§ **What is being asked**
In the material beneath, how many lines contain the word "this"? Give the count alone.

§ **Entries provided**

(** * AI Job Interview Assistant: the request pipeline of [main.py]

    A shallow embedding of the FastAPI application in [src/main.py]:
    the start-up credential check, the pydantic request model, the four
    agent builders, the four POST handlers with their prompt templates
    and their [try]/[except] blocks, and the two GET handlers.

    The CrewAI framework and the language model behind it are the
    environment of the program.  They are modelled as an oracle (record
    [CrewAI]) that decides, for every constructor call and for
    [kickoff], whether the call returns or raises; every theorem
    quantifies over all such oracles.  The static-file mount and the
    CORS middleware take no part in the properties below and are left
    out. *)

From Stdlib Require Import QArith.
From stdpp Require Import gmap strings list fin_maps.
Local Close Scope Q_scope.
Set Warnings "-register-all".

(** ** Python strings *)

Module Py.

(** The newline character written [\n] in the source. *)
Definition nl : string := String (Ascii.ascii_of_nat 10) EmptyString.

(** [x or d] for [x : str | None]: [None] and the empty string are
    falsy, every other string is truthy. *)
Definition or (x : option string) (d : string) : string :=
  match x with
  | None => d
  | Some EmptyString => d
  | Some s => s
  end.

(** [t.startswith(s)] *)
Fixpoint startswith (s t : string) : bool :=
  match s, t with
  | EmptyString, _ => true
  | String a s', String b t' => if decide (a = b) then startswith s' t' else false
  | String _ _, EmptyString => false
  end.

(** [s in t] *)
Fixpoint contains (s t : string) : bool :=
  startswith s t ||
  match t with
  | EmptyString => false
  | String _ t' => contains s t'
  end.

(** Declarative readings of the two tests. *)
Definition begins_with (s t : string) : Prop := ∃ rest, t = s +:+ rest.
Definition occurs_in (s t : string) : Prop := ∃ before after, t = before +:+ s +:+ after.

End Py.

(** ** Exceptions and outcomes

    [exn] stands for an instance of Python's [Exception]: the class that
    the handlers' [except Exception as e] clauses match.  [exn_str] is
    [str(e)], which is what [print] and the f-string [{e}] render. *)

Record exn := Exn { exn_class : string; exn_str : string }.

Inductive outcome (A : Type) : Type :=
| Returns (a : A)
| Raises (e : exn).
Arguments Returns {A} a.
Arguments Raises {A} e.

(** ** JSON values (request bodies, response bodies)

    Numbers are kept as integers: the request model has no numeric
    field, so their value plays no part. *)

Inductive json : Type :=
| JNull
| JBool (b : bool)
| JNum (n : Z)
| JStr (s : string)
| JArr (l : list json)
| JObj (m : gmap string json).

(** ** Start-up: [load_dotenv], [os.getenv] and the credential check *)

(** The model configuration held in the global [gemini_llm]. *)
Record LLM := {
  llm_model : string;
  llm_api_key : string;
  llm_temperature : Q
}.

(** [load_dotenv()] copies the bindings of the [.env] file into the
    process environment without overriding a variable that is already
    set. *)
Definition load_dotenv (dotenv environ : gmap string string) : gmap string string :=
  environ ∪ dotenv.

(** [os.getenv(name)] *)
Definition getenv (environ : gmap string string) (name : string) : option string :=
  environ !! name.

(** [GEMINI_API_KEY = os.getenv("GEMINI_API_KEY")], read after
    [load_dotenv()]. *)
Definition GEMINI_API_KEY (environ dotenv : gmap string string) : option string :=
  getenv (load_dotenv dotenv environ) "GEMINI_API_KEY".

(** The module body up to the assignment of the global [gemini_llm]:
    the credential check raises [ValueError]; otherwise the check is
    passed and [LLM(...)] is called with the returned arguments. *)
Definition startup (environ dotenv : gmap string string) : outcome LLM :=
  match GEMINI_API_KEY environ dotenv with
  | None =>
      Raises (Exn "ValueError" "GEMINI_API_KEY is not set. Please add it to your .env file.")
  | Some key =>
      Returns {| llm_model := "gemini/gemini-2.5-pro";
                 llm_api_key := key;
                 llm_temperature := 0.4%Q |}
  end.

(** ** The CrewAI framework as the program's environment *)

(** Keyword arguments of [Agent(...)], [Task(...)] and [Crew(...)]. *)
Record AgentArgs := {
  agent_role : string;
  agent_goal : string;
  agent_backstory : string;
  agent_llm : LLM;
  agent_verbose : bool
}.

Record TaskArgs := {
  description : string;
  expected_output : string;
  agent : AgentArgs
}.

Record CrewArgs := {
  agents : list AgentArgs;
  tasks : list TaskArgs;
  verbose : bool
}.

(** The value returned by [crew.kickoff()]; [str(result)] is its raw
    text. *)
Record CrewOutput := { raw : string }.
Definition str (result : CrewOutput) : string := raw result.

(** One behaviour of the framework and of the model provider: each
    constructor either succeeds ([None]) or raises, and [kickoff] either
    returns an output or raises. *)
Record CrewAI := {
  Agent_init : AgentArgs → option exn;
  Task_init : TaskArgs → option exn;
  Crew_init : CrewArgs → option exn;
  Crew_kickoff : CrewArgs → outcome CrewOutput
}.

(** What a request does to the outside world, in order. *)
Inductive event :=
| CallAgent (a : AgentArgs)
| CallTask (t : TaskArgs)
| CallCrew (c : CrewArgs)
| CallKickoff (c : CrewArgs)
| Print (line : string)
| PrintExc (e : exn).

(** ** A state-and-exception monad for handler bodies *)

Definition M (A : Type) : Type := list event → outcome A * list event.

Global Instance M_ret : MRet M := λ A a tr, (Returns a, tr).

Global Instance M_bind : MBind M := λ A B k m tr,
  match m tr with
  | (Returns a, tr') => k a tr'
  | (Raises e, tr') => (Raises e, tr')
  end.

(** [raise e] *)
Global Instance M_throw : MThrow exn M := λ A e tr, (Raises e, tr).

Definition emit (ev : event) : M unit := λ tr, (Returns tt, tr ++ [ev]).

(** [try: body  except Exception as e: handler e] *)
Definition try_except {A} (body : M A) (handler : exn → M A) : M A :=
  λ tr, match body tr with
        | (Returns a, tr') => (Returns a, tr')
        | (Raises e, tr') => handler e tr'
        end.

(** A constructor call of the framework: logged, then it returns its
    arguments as the constructed object or raises. *)
Definition construct {X} (ev : X → event) (init : X → option exn) (x : X) : M X :=
  emit (ev x) ;;
  match init x with
  | None => mret x
  | Some e => mthrow e
  end.

(** ** The request model

    [class JobRoleRequest(BaseModel)]: [role] is required,
    [experience_level] is [str | None] with default ["Fresher"] and
    [tech_stack] is [str | None] with default [None]. *)

Record JobRoleRequest := {
  role : string;
  experience_level : option string;
  tech_stack : option string
}.

(** A Python dict literal with string keys: items are stored from left
    to right, a later item replacing an earlier one with the same key. *)
Definition dict (items : list (string * json)) : gmap string json :=
  foldl (λ d kv, <[kv.1 := kv.2]> d) ∅ items.

(** ** Prompt templates

    The [description=] arguments of the four tasks: adjacent literals and
    f-strings of the source, joined in order. *)

Local Abbreviation nl := Py.nl.

Definition overview_description (role exp tech : string) : string :=
  "Write a structured plain-text interview overview for the role: " +:+ role +:+ "." +:+ nl +:+
  "Experience level: " +:+ exp +:+ ", Tech stack: " +:+ tech +:+ "." +:+ nl +:+
  "Include: role summary, key responsibilities, technical skills, soft skills, " +:+
  "and typical interview rounds (online test, technical rounds, HR, etc.)." +:+ nl +:+
  "Important: No markdown (*, #, **). Plain clean text only.".
(** C2: when some stored record is failed, [pending] throws
    [FailedMigrationDetectedError] carrying the first failed record in
    stored order, having only read the store.  So does
    [executePendingMigrations] on an instance that has not run yet, after
    two reads and nothing else; in every case [executePendingMigrations]
    throws without having called a hook or written a record. *)
Theorem failed_record_stops_everything (s : State Data) :
  (exists r0, In r0 (records (mongo s)) /\ record_failed r0 = true) ->
  exists r,
    find record_failed (records (mongo s)) = Some r
    /\ In r (records (mongo s))
    /\ record_failed r = true
    /\ pending s = (Threw (FailedMigrationDetectedError r), log RetrieveAll s)
    /\ (ran (this s) = false ->
        exists s',
          executePendingMigrations s = (Threw (FailedMigrationDetectedError r), s')
          /\ mongo s' = mongo s
          /\ calls s' = calls s ++ [RetrieveAll; RetrieveAll])
    /\ (exists e s' new,
          executePendingMigrations s = (Threw e, s')
          /\ mongo s' = mongo s
          /\ calls s' = calls s ++ new
          /\ existsb is_hook new = false
          /\ existsb is_write new = false).
Proof.
  intros (r0 & Hin0 & Hfailed0).
  destruct (find record_failed (records (mongo s))) as [r|] eqn:Hfind.
  2:{ eapply find_none in Hfind; [|exact Hin0]. congruence. }
  exists r. split; [reflexivity|].
  destruct (find_some _ _ Hfind) as [Hin Hfailed].
  split; [exact Hin|]. split; [exact Hfailed|].
  split; [now rewrite pending_eq, Hfind|].
  assert (Hexec : ran (this s) = false ->
                  executePendingMigrations s =
                  (Threw (FailedMigrationDetectedError r),
                   log RetrieveAll (log RetrieveAll (with_ran true s)))).
  { intros Hran. rewrite executePendingMigrations_eq, Hran, pending_eq.
    simpl. now rewrite Hfind. }
  split.
  - intros Hran. eexists. split; [now apply Hexec|]. simpl.
    split; [reflexivity | now rewrite <- app_assoc].
  - destruct (ran (this s)) eqn:Hran.
    + exists alreadyExecuted, s, [].
      rewrite executePendingMigrations_eq, Hran, app_nil_r. now repeat split.
    + eexists _, _, [RetrieveAll; RetrieveAll].
      split; [now apply Hexec|]. simpl.
      split; [reflexivity|]. split; [now rewrite <- app_assoc | now split].
Qed.

(** ** A tenant source that yields nothing *)

Lemma no_tenant_loop (pend : list (Migration Data)) (s : State Data) :
  (forall db, tenants (this s) db = []) ->
  for_of pend (@run_migration Data) s =
  (Returned tt,
   mkState (this s)
           (append_records (map (fun m => mkRecord (version m) completed) pend)
                           (mongo s))
           (calls s ++ flat_map (fun m => [IterateTenants [];
                                           CreateRecord (version m)]) pend)).
Proof.
  revert s. induction pend as [|m rest IH]; intros s Hnone.
  - simpl. unfold ret, append_records. rewrite !app_nil_r.
    now destruct s as [mgr [recs d] l].
  - rewrite for_of_cons.
    unfold run_migration at 1, bind, iterateTenants, createMigrationRecord.
    rewrite Hnone. simpl for_of. unfold ret at 1. cbv beta iota.
    rewrite IH by exact Hnone. simpl.
    unfold append_records. simpl. now rewrite <- !app_assoc.
Qed.

Lemma no_tenant_log_facts (pend : list (Migration Data)) :
  existsb is_hook (flat_map (fun m : Migration Data =>
                               [IterateTenants []; CreateRecord (version m)]) pend)
  = false
  /\ completed_versions (flat_map (fun m : Migration Data =>
                                     [IterateTenants []; CreateRecord (version m)])
                                  pend)
     = map (@version Data) pend.
Proof.
  induction pend as [|m rest [IHh IHc]]; [now split|].
  simpl. split; [exact IHh | now rewrite IHc].
Qed.

Lemma completed_versions_app (l l' : list Call) :
  completed_versions (l ++ l') = completed_versions l ++ completed_versions l'.
Proof.
  induction l as [|c rest IH]; [reflexivity|].
  destruct c; simpl; now rewrite ?IH.
Qed.

(** C9: when the tenant source never yields a tenant, a first
    [executePendingMigrations] on a store without failed record returns
    normally, has called no hook, and has written a completed record for
    each pending migration, in pending order, leaving the rest of the
    database alone. *)
Theorem no_tenants_completes_everything (s : State Data) :
  (forall db, tenants (this s) db = []) ->
  ran (this s) = false ->
  (forall r, In r (records (mongo s)) -> record_failed r = false) ->
  exists s' new,
    executePendingMigrations s = (Returned tt, s')
    /\ calls s' = calls s ++ new
    /\ existsb is_hook new = false
    /\ completed_versions new
       = map (@version Data) (unrecorded (records (mongo s)) (migrations (this s)))
    /\ records (mongo s')
       = records (mongo s)
         ++ map (fun m => mkRecord (version m) completed)
                (unrecorded (records (mongo s)) (migrations (this s)))
    /\ data (mongo s') = data (mongo s).
Proof.
  intros Hnone Hran Hok. apply find_failed_none in Hok.
  rewrite executePendingMigrations_eq, Hran, pending_eq. simpl. rewrite Hok.
  remember (unrecorded (records (mongo s)) (migrations (this s))) as pend.
  destruct (no_tenant_log_facts pend) as [Hhooks Hcompleted].
  destruct pend as [|m rest].
  - simpl. eexists _, [RetrieveAll; RetrieveAll].
    split; [reflexivity|]. simpl. rewrite <- app_assoc, app_nil_r.
    now repeat split.
  - cbn [List.length Nat.eqb].
    rewrite no_tenant_loop by (intros db; apply Hnone).
    eexists _, (RetrieveAll :: RetrieveAll
                  :: flat_map (fun m0 : Migration Data =>
                                 [IterateTenants []; CreateRecord (version m0)])
                              (m :: rest) ++ [RetrieveAll]).
    split; [reflexivity|].
    split; [simpl; now rewrite <- !app_assoc|].
    split.
    { cbn [existsb is_hook orb]. rewrite existsb_app, Hhooks. reflexivity. }
    split.
    { cbn [completed_versions]. rewrite completed_versions_app, Hcompleted.
      simpl. now rewrite app_nil_r. }
    now split.
Qed.

(** ** Finding a call in the log *)

Lemma app_cons_split {A} (l1 l2 pre post : list A) (x y : A) :
  l1 ++ x :: l2 = pre ++ y :: post ->
  (pre = l1 /\ x = y /\ post = l2)
  \/ (exists mid, l1 = pre ++ y :: mid /\ post = mid ++ x :: l2)
  \/ (exists mid, pre = l1 ++ x :: mid /\ l2 = mid ++ y :: post).
Proof.
  revert pre. induction l1 as [|a rest IH]; intros pre Heq.
  - destruct pre as [|b pre']; simpl in Heq; injection Heq as Hhead Htail.
    + left. now subst.
    + right; right. exists pre'. now subst.
  - destruct pre as [|b pre']; simpl in Heq; injection Heq as Hhead Htail.
    + right; left. exists rest. now subst.
    + subst b. destruct (IH pre' Htail) as [(Hp & Hx & Hq)|[(mid & Hl & Hq)|(mid & Hp & Hl)]].
      * left. now subst.
      * right; left. exists mid. now subst.
      * right; right. exists mid. now subst.
Qed.

(** A call that is not a read, found in a log framed by reads, lies in
    the framed part. *)
Lemma frame_split (w1 l w2 pre post : list Call) (y : Call) :
  Forall (fun c => is_read c = true) w1 ->
  Forall (fun c => is_read c = true) w2 ->
  is_read y = false ->
  w1 ++ l ++ w2 = pre ++ y :: post ->
  exists pre' post',
    pre = w1 ++ pre' /\ post = post' ++ w2 /\ l = pre' ++ y :: post'.
Proof.
  intros Hw1 Hw2 Hy. revert pre.
  induction Hw1 as [|w w1 Hw Hw1 IH]; intros pre Heq; simpl in Heq.
  - revert pre Heq. induction l as [|a l IHl]; intros pre Heq; simpl in Heq.
    + exfalso. rewrite Forall_forall in Hw2.
      assert (Hin : In y w2) by (rewrite Heq; apply in_elt).
      apply Hw2 in Hin. congruence.
    + destruct pre as [|b pre']; simpl in Heq; injection Heq as Hhead Htail.
      * exists [], l. now subst.
      * destruct (IHl pre' Htail) as (pre2 & post2 & Hp & Hq & Hl).
        exists (a :: pre2), post2. now subst.
  - destruct pre as [|b pre']; simpl in Heq; injection Heq as Hhead Htail.
    + congruence.
    + destruct (IH pre' Htail) as (pre2 & post2 & Hp & Hq & Hl).
      exists pre2, post2. now subst.
Qed.

(** ** The block of one migration *)

Lemma block_call_no_completed (m : Migration Data) (l : list Call) :
  Forall (block_call m) l -> completed_versions l = [].
Proof.
  induction 1 as [|c rest Hc _ IH]; [reflexivity|].
  destruct c; simpl in *; try exact IH. contradiction.
Qed.

Lemma ok_calls_block (m : Migration Data) (ts : list Tenant) :
  Forall (block_call m) (flat_map (ok_calls m) ts).
Proof.
  induction ts as [|t rest IH]; [constructor|].
  simpl. constructor; [reflexivity|].
  apply Forall_app. split; [|exact IH].
  destruct (test m); repeat constructor.
Qed.

Lemma ok_calls_returned (m : Migration Data) (ts : list Tenant) (c : Call) :
  In c (flat_map (ok_calls m) ts) ->
  exists kind t, In t ts /\ kind <> Down
                 /\ c = Invoke kind (version m) (tenant_id t) None.
Proof.
  rewrite in_flat_map. intros (t & Ht & Hc). unfold ok_calls in Hc.
  destruct Hc as [Hc|Hc].
  - exists Up, t. now repeat split.
  - destruct (test m); [|contradiction].
    destruct Hc as [Hc|[]]. exists Test, t. now repeat split.
Qed.

Lemma try_log_block (m : Migration Data) (tenantID : string)
      (before : list Call) (kind : HookKind) :
  try_log m tenantID before kind ->
  Forall (block_call m) before /\ kind <> Down.
Proof.
  intros []; split; try discriminate; repeat constructor.
Qed.

Lemma catch_log_block (m : Migration Data) (tenantID : string) (err : Thrown)
      (after : list Call) (err' : Thrown) :
  catch_log m tenantID err after err' ->
  Forall (block_call m) after.
Proof.
  intros []; repeat constructor.
Qed.

Lemma aborted_block (m : Migration Data) (ts1 ts : list Tenant) (t : Tenant)
      (before after : list Call) (kind : HookKind) (err err' : Thrown) :
  try_log m (tenant_id t) before kind ->
  catch_log m (tenant_id t) err after err' ->
  Forall (block_call m)
         (IterateTenants ts :: flat_map (ok_calls m) ts1 ++ before
            ++ Invoke kind (version m) (tenant_id t) (Some err) :: after).
Proof.
  intros Htry Hcatch. constructor; [exact I|].
  apply Forall_app. split; [apply ok_calls_block|].
  apply Forall_app. split; [now apply (try_log_block Htry)|].
  constructor; [reflexivity | now apply (catch_log_block Hcatch)].
Qed.

Lemma block_prefix_no_completed (m : Migration Data) (l pre post : list Call)
      (y : Call) :
  Forall (block_call m) l -> l = pre ++ y :: post ->
  completed_versions pre = [] /\ block_call m y.
Proof.
  intros Hall ->. apply Forall_app in Hall as [Hpre Hrest].
  split; [now apply (block_call_no_completed Hpre)|].
  now apply Forall_inv in Hrest.
Qed.

(** ** Order of the calls in a run *)

Lemma run_log_completed (pend : list (Migration Data)) (out : Completion unit)
      (l : list Call) :
  run_log pend out l ->
  forall pre post v,
    l = pre ++ CreateRecord v :: post ->
    exists pre0 m ts i,
      nth_error pend i = Some m
      /\ version m = v
      /\ pre = pre0 ++ IterateTenants ts :: flat_map (ok_calls m) ts
      /\ completed_versions pre = map (@version Data) (firstn i pend).
Proof.
  induction 1 as [|m ms ts out l Hlog IH
                  |m ms ts1 t ts2 before kind err after err' Htry Hcatch];
    intros pre post v Heq.
  - now destruct pre.
  - assert (Hblock : Forall (block_call m)
                            (IterateTenants ts :: flat_map (ok_calls m) ts))
      by (constructor; [exact I | apply ok_calls_block]).
    change ((IterateTenants ts :: flat_map (ok_calls m) ts)
              ++ CreateRecord (version m) :: l
            = pre ++ CreateRecord v :: post) in Heq.
    apply app_cons_split in Heq
      as [(Hpre & Hx & Hpost)|[(mid & Hin & Hpost)|(mid & Hpre & Hrest)]].
    + injection Hx as Hv. exists [], m, ts, 0%nat. subst pre.
      repeat split; [exact Hv|]. now apply (block_call_no_completed Hblock).
    + destruct (@block_prefix_no_completed m _ _ _ _ Hblock Hin) as [_ []].
    + destruct (IH mid post v Hrest) as (pre0 & m' & ts' & i & Hnth & Hv & Hmid & Hcv).
      exists ((IterateTenants ts :: flat_map (ok_calls m) ts)
                ++ CreateRecord (version m) :: pre0), m', ts', (S i).
      split; [exact Hnth|]. split; [exact Hv|].
      split.
      * rewrite Hpre, Hmid, <- app_assoc. reflexivity.
      * rewrite Hpre, completed_versions_app,
          (block_call_no_completed Hblock).
        simpl. now rewrite Hcv.
  - destruct (@block_prefix_no_completed m _ _ _ _
                (@aborted_block m ts1 (ts1 ++ t :: ts2) t _ _ _ _ _ Htry Hcatch) Heq) as [_ []].
Qed.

§ **Written answer**
10